Work item —
Working from the top of the records below, reproduce each line exactly, ending once you have written the line containing "find (fun r".

Task material —
(** The rows of [daily_intake] with the composite key of [key]. *)
Definition rows_with_key (rows : list Intake.row) (key : Intake.row)
  : list Intake.row :=
  filter (fun r => Intake.same_key r key) rows.

(** The entry of [weight_tracking] for a date. *)
Definition weight_entry (d : db) (day : date) : option Weights.row :=
  find (fun r => (Weights.recorded_date r =? day)%Z) (weight_tracking d).

(** ** Sample data

    A small database for concrete instances: four of the foods of
    [insert_sample_foods] under the ids the auto-increment gives them, a
    user whose stored goal is zero with two intake records on day 100, and a
    user whose stored goal is 2000 with 500 g of almonds on the same day. *)

Definition sample_foods : list Foods.row :=
  [ Foods.mk 1 "Apple" (Some 52) (Some 0.3) (Some 14) (Some 0.2);
    Foods.mk 2 "Banana" (Some 89) (Some 1.1) (Some 23) (Some 0.3);
    Foods.mk 3 "Orange" (Some 47) (Some 0.9) (Some 12) (Some 0.1);
    Foods.mk 25 "Almonds" (Some 579) (Some 21) (Some 22) (Some 50) ].

Definition sample_user : Users.row :=
  Users.mk 1 (Some 30%Z) "Male" (Some 175) (Some 70) "Moderate" (Some 0%Z).

Definition sample_user_2 : Users.row :=
  Users.mk 2 (Some 41%Z) "Female" (Some 162) (Some 58) "Light"
           (Some 2000%Z).

Definition sample_db : db :=
  mk_db [ sample_user; sample_user_2 ] sample_foods
        [ Intake.mk 1 1 150 100%Z "Breakfast";
          Intake.mk 1 2 120 100%Z "Lunch";
          Intake.mk 2 25 500 100%Z "Dinner" ]
        [].

Definition sample_app : app := mk_app sample_db (Some 1%Z).

Definition sample_app_2 : app := mk_app sample_db (Some 2%Z).

(** ** Further functions of [main.py] *)

(** [min(a, b)]: the first of the smallest arguments. *)
Definition py_min (a b : Q) : Q := if Py.Qltb b a then b else a.

(** [c in s] for a character and a string. *)
Fixpoint contains_char (c : ascii) (s : string) : bool :=
  match s with
  | EmptyString => false
  | String x s' => Ascii.eqb x c || contains_char c s'
  end.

The answer —
(** The rows of [daily_intake] with the composite key of [key]. *)
Definition rows_with_key (rows : list Intake.row) (key : Intake.row)
  : list Intake.row :=
  filter (fun r => Intake.same_key r key) rows.

(** The entry of [weight_tracking] for a date. *)
Definition weight_entry (d : db) (day : date) : option Weights.row :=
  find (fun r => (Weights.recorded_date r =? day)%Z) (weight_tracking d).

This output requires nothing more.